Deploying Models
Overview​
After building a model in Abacus.AI, the next step is to deploy it. Deploying a model makes it available for predictions and enables integration into your applications, regardless of the use case.
What You'll Learn​
In this guide, you will learn how to:
- Deploy a model
- Revert to a previous version or change the model completely
Deploying Your Model​
To deploy a model, navigate to the Model Training Page and click the Deploy Model button.
Deployment Types​
When deploying, you'll need to choose between two deployment types:
- Offline Deployment: Suitable for models that don't require real-time predictions. Ideal for ML models that run on input data using scheduled cron jobs.
- Online Deployment: Designed for models requiring real-time predictions, such as GenAI models or ML models integrated into live applications.
Monitoring Your Deployment​
For both deployment types, you can monitor the deployment status and view logs directly from the Abacus.AI platform.
Once deployed, you can view the deployment status from the deployment page:
Accessing the Prediction API​
To integrate your deployment externally, click on Prediction API to view the API documentation and calling instructions.
Key Deployment Settings​
Here is an overview of all important settings:
Auto Deployment Toggle​
- ON: When the model connected to this deployment is retrained, the deployment automatically updates to use the new model version.
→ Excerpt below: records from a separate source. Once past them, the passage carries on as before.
(** With backtracking on, a frame without feasibility hook that ends in a
    Contradiction leaves the array it was called on all false. *)
Lemma run_contradiction_state (fuel : nat) (adj : adjacency) (loc : location_heuristic)
    (pat : pattern_heuristic) (periodic : bool) (onBacktrack : option callable) :
  forall (wave : ndarray) (onChoice : option callable),
    fst (fst (run fuel wave adj loc pat periodic true onBacktrack onChoice None))
      = Raise Contradiction ->
    sum (snd (fst (run fuel wave adj loc pat periodic true onBacktrack onChoice None))) = 0.
Proof.
  induction fuel as [| fuel IH]; intros wave onChoice; [discriminate |].
  cbn [run call_feasible].
  pose proof (propagate_outcome wave adj periodic) as Hout.
  destruct (propagate wave adj periodic) as [[[] | e |] tightened]; simpl.
  - pose proof (try_block_contradiction
                  (fun w => run fuel w adj loc pat periodic true onBacktrack None None)
                  tightened adj loc pat periodic onChoice) as Htry.
    destruct (try_block _ tightened adj loc pat periodic onChoice)
      as [[[r final] bound] ev1].
    destruct r as [g | [] |]; simpl; try discriminate.
    pose proof (call_backtrack_error onBacktrack) as Hbt.
    destruct (call_backtrack onBacktrack) as [[[] | e |] ev2]; simpl in *;
      [| rewrite (Hbt e eq_refl); discriminate | discriminate].
    destruct bound as [[[pattern i] j] |]; simpl; [| discriminate].
    destruct (Htry final pattern i j ev1 (fun w => IH w None) eq_refl) as [Hsum _].
    pose proof (setitem_error wave pattern i j false) as Hset.
    destruct (setitem wave pattern i j false) as [forbidden | e |]; simpl;
      [| rewrite (Hset e eq_refl); discriminate | discriminate].
    destruct (run fuel forbidden adj loc pat periodic true onBacktrack None None)
      as [[r' final'] ev3]; simpl. intros _. exact Hsum.
  - destruct e; try (destruct Hout as [He _]; discriminate).
    destruct Hout as [_ Hsum]. intros _. exact Hsum.
  - contradiction.
Qed.
(** The outcome of a method on a plotter without a context: the drawing
    methods throw; [updateLastPoint] and [loc] return; [getCenter] and
    [reset] return if there is an element. *)
Definition outcome_without_context (o : op) (w : World) : Res unit :=
  if drawing o then Throw TypeError
  else if reads_canvas o then
    match Plot.canvas (this w) with
    | Some _ => Ok tt
    | None => Throw TypeError
    end
  else Ok tt.

(** The midpoint of an element, as [getCenter] computes it. *)
Definition midpoint (e : Element.t) : Point.t :=
  Point.mk (nhalf (prop_number (Element.width e)))
           (nhalf (prop_number (Element.height e))).

(** * Properties *)

(** ** The model at work *)

(** The scenario of the specification: on a 200 by 100 surface, [center()]
    puts the pen at [(100, 50)]; then [line(10, -5)] puts it at
    [(110, 45)] and sends one [lineTo]. *)
Example scenario_center_then_line :
  let w := after center plot0 in
  let w' := after (line (of_Z 10) (of_Z (-5))) w in
  coords (pen w) = (Some 100%Q, Some 50%Q) /\
  coords (pen w') = (Some 110%Q, Some 45%Q) /\
  outcome (line (of_Z 10) (of_Z (-5))) w = Ok tt /\
  length (calls w') = S (length (calls w)).
Proof. vm_compute. repeat split. Qed.

(** [roundRect(100, 50, 10)] on that surface runs to the end and brings
    the pen back to where the path started, at [(60, 25)]. *)
Example scenario_roundRect :
  let m := roundRect (of_Z 100) (of_Z 50) (of_Z 10) None None "box1" in
  outcome m plot0 = Ok tt /\
  coords (pen (after m plot0)) = (Some 60%Q, Some 25%Q) /\
  length (calls (after m plot0)) = 18.
Proof. vm_compute. repeat split. Qed.

(** ** Arithmetic of [num] *)

Ltac qc_field :=
  apply Qc_is_canon;
  unfold Qcdiv, Qcmult, Qcinv, Qcminus, Qcplus, Qcopp, Qc_of_Z, Q2Qc;
  simpl Qcanon.this; rewrite ?Qred_correct; first [ring | field].

Ltac num_eq :=
  intros;
  repeat match goal with n : num |- _ => destruct n end;
  unfold nadd, nsub, nneg, nmul, nhalf, of_Z;
  try reflexivity; f_equal; qc_field.

Lemma nadd_comm (a b : num) : (a + b = b + a)%num.
Proof. num_eq. Qed.

Lemma nadd_0_l (a : num) : (of_Z 0 + a = a)%num.
Proof. num_eq. Qed.

Lemma nadd_neg (a b : num) : (- b + a = a - b)%num.
Proof. num_eq. Qed.

(** ** The store *)

Lemma deref_alloc (t : Plot.t) (ps : list Point.t) (cs : list Ctx.call)
    (p : Point.t) :
  deref (mkWorld t (ps ++ [p]) cs) (length ps) = p.
Proof.
  unfold deref; cbn.
  rewrite lookup_app_r by lia.
  now rewrite Nat.sub_diag.
Qed.

Lemma deref_old (t t' : Plot.t) (ps qs : list Point.t)
    (cs cs' : list Ctx.call) (r : ref) :
  r < length ps ->
  deref (mkWorld t' (ps ++ qs) cs') r = deref (mkWorld t ps cs) r.
Proof.
  intros Hr. unfold deref; cbn.
  now rewrite lookup_app_l.
Qed.

(** What [updateLastPoint] does, in one equation. *)
Lemma updateLastPoint_eq (x y : num) (absolute : bool) (w : World) :
  updateLastPoint x y absolute w =
  (Ok tt,
   mkWorld (Plot.set_lastPoint (length (points w)) (this w))
     (points w ++
        [if absolute then Point.mk x y
         else Point.mk (x + Point.x (pen w)) (y + Point.y (pen w))])
     (calls w)).
Proof. destruct absolute; reflexivity. Qed.

(** What [move] does, in one equation. *)
Lemma move_eq (x y : num) (absolute : bool) (w : World) :
  move x y absolute w =
  let p := if absolute then Point.mk x y
           else Point.mk (x + Point.x (pen w)) (y + Point.y (pen w)) in
  let t := Plot.set_lastPoint (length (points w)) (this w) in
  match Plot.context (this w) with
  | Some _ =>
      (Ok tt, mkWorld t (points w ++ [p])
                (calls w ++ [Ctx.moveTo (Point.x p) (Point.y p)]))
  | None => (Throw TypeError, mkWorld t (points w ++ [p]) (calls w))
  end.
Proof.
  unfold move, bind at 1. rewrite updateLastPoint_eq.
  destruct w as [t ps cs]; cbn.
  unfold the_context, bind at 1; cbn.
  destruct (Plot.context t); [|reflexivity].
  unfold bind, read, load, emit, modify; cbn.
  now rewrite deref_alloc.
Qed.

(** The state [move] leaves, whether it returns or throws. *)
Lemma move_after (x y : num) (absolute : bool) (w : World) :
  exists cs,
    after (move x y absolute) w =
    mkWorld (Plot.set_lastPoint (length (points w)) (this w))
      (points w ++
         [if absolute then Point.mk x y
          else Point.mk (x + Point.x (pen w)) (y + Point.y (pen w))])
      cs.
Proof.
  unfold after. rewrite move_eq. cbn zeta.
  destruct (Plot.context (this w)); cbn [snd]; eauto.
Qed.

(** C1.  For every state of the plotter and all numbers [dx], [dy],
    [move(dx, dy, false)] leaves [lastPoint] at the prior [lastPoint] plus
    [(dx, dy)], component by component, and [move(dx, dy, true)] leaves it
    at exactly [(dx, dy)].  No other field of the plotter changes
    ([origin], [id], [isDrawing], [canvas], [context], [rects]), and no
    point object that existed before the call is modified. *)
Theorem move_sets_lastPoint (w : World) (dx dy : num) :
  let rel := after (move dx dy false) w in
  let abs := after (move dx dy true) w in
  pen rel = Point.mk (Point.x (pen w) + dx) (Point.y (pen w) + dy) /\
  pen abs = Point.mk dx dy /\
  only_lastPoint_changed w rel /\ only_lastPoint_changed w abs.
Proof.
  cbn zeta.
  destruct (move_after dx dy false w) as [cr Hr].
  destruct (move_after dx dy true w) as [ca Ha].
  rewrite Hr, Ha.
  rewrite (nadd_comm (Point.x (pen w)) dx), (nadd_comm (Point.y (pen w)) dy).
  destruct w as [t ps cs]; cbn [this points calls].
  repeat split; try apply deref_alloc; intros r Hlt; now apply deref_old.
Qed.

(** ** What every method leaves alone *)

(** Any reflexive and transitive relation that [emit] and
    [updateLastPoint] respect is respected by every method built from
    them; [end] also needs the write of [isDrawing], and [roundRect] the
    write of [rects]. *)
Create HintDb plot.

Section Keeps.
Variable R : World -> World -> Prop.
Hypothesis R_refl : forall w, R w w.
Hypothesis R_trans : forall w1 w2 w3, R w1 w2 -> R w2 w3 -> R w1 w3.

Lemma keeps_bind {A B} (m : M A) (k : A -> M B) :
  keeps R m -> (forall a, keeps R (k a)) -> keeps R (bind m k).
Proof using R_trans.
  intros Hm Hk w. specialize (Hm w). unfold after, bind in *.
  destruct (m w) as [[a | e] w1]; cbn [snd] in *.
  - eapply R_trans; [exact Hm | apply Hk].
  - exact Hm.
Qed.

Lemma keeps_pure {A} (m : M A) :
  (forall w, snd (m w) = w) -> keeps R m.
Proof using R_refl. intros H w. unfold after. rewrite H. apply R_refl. Qed.

Lemma keeps_ret {A} (a : A) : keeps R (ret a).
Proof using R_refl. now apply keeps_pure. Qed.

Lemma keeps_throw {A} (e : Error) : keeps R (@throw A e).
Proof using R_refl. now apply keeps_pure. Qed.

Lemma keeps_read {A} (f : Plot.t -> A) : keeps R (read f).
Proof using R_refl. now apply keeps_pure. Qed.

Lemma keeps_load (r : ref) : keeps R (load r).
Proof using R_refl. now apply keeps_pure. Qed.

Lemma keeps_the_context : keeps R the_context.
Proof using R_refl.
  apply keeps_pure. intros w. unfold the_context.
  now destruct (Plot.context (this w)).
Qed.

Lemma keeps_the_canvas : keeps R the_canvas.
Proof using R_refl.
  apply keeps_pure. intros w. unfold the_canvas.
  now destruct (Plot.canvas (this w)).
Qed.

Lemma keeps_global (g : Globals) (name : string) : keeps R (global g name).
Proof using R_refl.
  apply keeps_pure. intros w. unfold global.
  now destruct (g !! name).
Qed.

Hypothesis R_emit : forall c, keeps R (emit c).
Hypothesis R_update : forall x y a, keeps R (updateLastPoint x y a).

Lemma keeps_call (c : Ctx.call) : keeps R (call c).
Proof using R_refl R_emit.
  unfold call. destruct (surface_error c); [apply keeps_throw | apply R_emit].
Qed.

#[local] Hint Resolve keeps_ret keeps_throw keeps_read keeps_load
  keeps_the_context keeps_the_canvas keeps_global R_emit R_update
  keeps_call : plot.

(** Walks through a method body, one [bind] at a time. *)
Ltac keeps_body :=
  repeat first
    [ solve [auto with plot]
    | progress cbv zeta
    | apply keeps_bind; [|intros]
    | match goal with
      | |- keeps _ (if ?c then _ else _) => destruct c
      end ].

Lemma keeps_move x y a : keeps R (move x y a).
Proof using R_refl R_trans R_emit R_update. unfold move. keeps_body. Qed.

Lemma keeps_line x y : keeps R (line x y).
Proof using R_refl R_trans R_emit R_update. unfold line. keeps_body. Qed.

Lemma keeps_begin : keeps R begin.
Proof using R_refl R_trans R_emit. unfold begin. keeps_body. Qed.

Lemma keeps_read_pen : keeps R read_pen.
Proof using R_refl R_trans. unfold read_pen. keeps_body. Qed.

Lemma keeps_getCenter : keeps R getCenter.
Proof using R_refl R_trans. unfold getCenter. keeps_body. Qed.

#[local] Hint Resolve keeps_move keeps_line keeps_begin keeps_read_pen
  keeps_getCenter : plot.

Lemma keeps_start : keeps R start.
Proof using R_refl R_trans R_emit R_update. unfold start. keeps_body. Qed.

Lemma keeps_corners r :
  keeps R (ne r) /\ keeps R (se r) /\ keeps R (nw r) /\ keeps R (sw r) /\
  keeps R (wn r) /\ keeps R (ws r) /\ keeps R (en r) /\ keeps R (es r).
Proof using R_refl R_trans R_emit R_update.
  unfold ne, se, nw, sw, wn, ws, en, es.
  repeat match goal with |- _ /\ _ => split end; keeps_body.
Qed.
(** * Explorer API (src/index.js): a shallow embedding and its properties

    The program is an Express application over one JSON file, run by
    Node.  The embedding follows the source function by function:

    - A JS number is a double.  The numbers of this program are integers,
      so a [number] is [NaN], an infinity or [Finite n] for an integer
      [n]; zero has one sign, the program never tells [0] from [-0].
      [parseInt] rounds the integer it reads to the nearest double
      ([to_double]): beyond 2^53 not every integer is a number.  Sums and
      products of numbers are exact: the program computes them only as
      the bounds of a [slice], and a bound that rounding would move lies
      beyond 2^53 - 100, past the end of every array (an array has fewer
      than 2^32 elements), where [slice] returns the same empty list
      ([rounded_bounds_same_slice]).  The length of a list and a like
      counter are counts, integers [Z] below 2^53; the quotient of such a
      length by a limit of at most 100 is rounded by far less than its
      distance to the next integer, so that [Math.ceil] of it is the
      exact ceiling.
    - JS strings are sequences of code units below 256 ([string]); on that
      range [toLowerCase], [includes] and [parseInt] below are the
      functions of the language.
    - A query parameter or a body field is [option string]: [None] when the
      request does not carry it.
    - A JS object used as a dictionary is a finite map ([gmap]) of its own
      properties, which is what [JSON.parse] builds and [JSON.stringify]
      writes.  It is read by [get_property] and written by
      [set_property], which account for the properties that every object
      inherits from [Object.prototype].
    - [db.json] holds a document or is absent; [JSON.stringify] followed by
      [JSON.parse] is the identity on the documents of the data model.
    - The clock and the identifier generator are oracles of the world the
      handlers run in; a failing call is an exception ([Throw]). *)

From Stdlib Require Import ZArith Ascii String List Bool Lia.
From stdpp Require Import base tactics option list strings gmap.
(** X23.  [validateChangelogs] refuses a missing or empty package list, and
    stops at the first package without a path: the changelogs of the
    packages before it have been validated, those after it are not, and the
    error names the package. *)
Theorem validateChangelogs_stops_at_invalid_path
        (pre : list PackageContext) (bad : PackageContext)
        (post : list PackageContext) (evs : list Validate.Event) :
  ValidateAll.validateChangelogs None evs = (Raised "No packages found to validate", evs)
  /\ ValidateAll.validateChangelogs (Some []) evs
     = (Raised "No packages found to validate", evs)
  /\ (Forall (fun p => truthy (path p) = true
                       /\ Validate.changelogValidate (name p) = Ok tt) pre ->
      truthy (path bad) = false ->
      ValidateAll.validateChangelogs (Some (pre ++ bad :: post)) evs
      = (Raised ("Invalid package path for " +++ name bad),
         evs ++ map (fun p => Validate.ChangelogValidate (name p)) pre)).
Proof.
  repeat split. intros Hpre Hbad. unfold ValidateAll.validateChangelogs.
  rewrite <- (forEach_changelogs pre bad post evs Hpre Hbad).
  now destruct pre.
Qed.

End ValidateRuns.


Lemma validateDependencies_report_mode_sample :
  fst (@Validate.validateDependencies privateHost depsReportFlags []) = Done tt
  /\ fst (@Validate.validateDependencies publishedHost depsReportFlags []) = Done tt.
Proof.
  split.
  - exact (validateDependencies_report_mode_never_fails (host := privateHost)
             depsReportFlags [] eq_refl).
  - exact (validateDependencies_report_mode_never_fails (host := publishedHost)
             depsReportFlags [] eq_refl).
Defined.

Lemma validatePackage_unpublished_sample :
  Forall (fun e => isRegistryCall e = false)
         (snd (@Validate.validatePackage privateHost samplePackage noFlags [])).
Proof.
  exact (validatePackage_unpublished_skips_registry (host := privateHost) samplePackage
           noFlags {| Validate.npm_publish := false; Validate.packageManager := "npm" |}
           eq_refl eq_refl).
Defined.

Lemma validatePackageManager_rejects_sample :
  @Validate.validatePackageManager publishedHost
     {| Validate.npm_publish := true; Validate.packageManager := "npm" |}
     samplePackage depsReportFlags []
  = (Raised ("Version " +++ "1.0.0" +++ " already exists in registry. " +++
             "Please increment the version number before publishing."),
     [Validate.ValidateAuth; Validate.GetLatestVersion "a"]).
Proof.
  exact (validatePackageManager_rejects_published_version (host := publishedHost)
           {| Validate.npm_publish := true; Validate.packageManager := "npm" |}
           samplePackage depsReportFlags [] eq_refl eq_refl eq_refl eq_refl).
Defined.

(** [--changelog-only] enters only-mode; [--skip-auth] alone does not. *)
Lemma onlyMode_from_command_line_sample :
  Validate.onlyMode changelogOnlyFlags = true
  /\ Validate.onlyMode skipAuthFlags = false.
Proof.
  split.
  - apply (proj2 (onlyMode_from_command_line changelogOnlyFlags
                    (fun check =>
                       match check
                             return fromCommandLine
                                      (Validate.onlyFlag changelogOnlyFlags check)
                       with
                       | Validate.changelog => or_intror eq_refl
                       | _ => or_introl eq_refl
                       end))).
    exists Validate.changelog. reflexivity.
  - destruct (Validate.onlyMode skipAuthFlags) eqn:E; [| reflexivity].
    apply (proj1 (onlyMode_from_command_line skipAuthFlags
                    (fun check =>
                       match check
                             return fromCommandLine
                                      (Validate.onlyFlag skipAuthFlags check)
                       with
                       | Validate.auth => or_introl eq_refl
                       | _ => or_introl eq_refl
                       end))) in E.
    destruct E as [check Hc]. destruct check; discriminate Hc.
Defined.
- OFF: The deployment continues using the current model version even after retraining. You must explicitly update the deployment to point to the new model version.
Switching Model Versions​
You can select which model or version to deploy using the Switch Version Algorithm button:
Understanding Deployments and Models​
Key Concepts​
- Deployment-Model Relationship: Each deployment is connected to a particular model version, but you can change the version or the model itself at any point in time.
- Multiple Deployments: Each model can have multiple deployments, but each deployment is only connected to a single model version.
- Separation: Deployments are completely separated from the model, providing flexibility in version management and deployment strategies.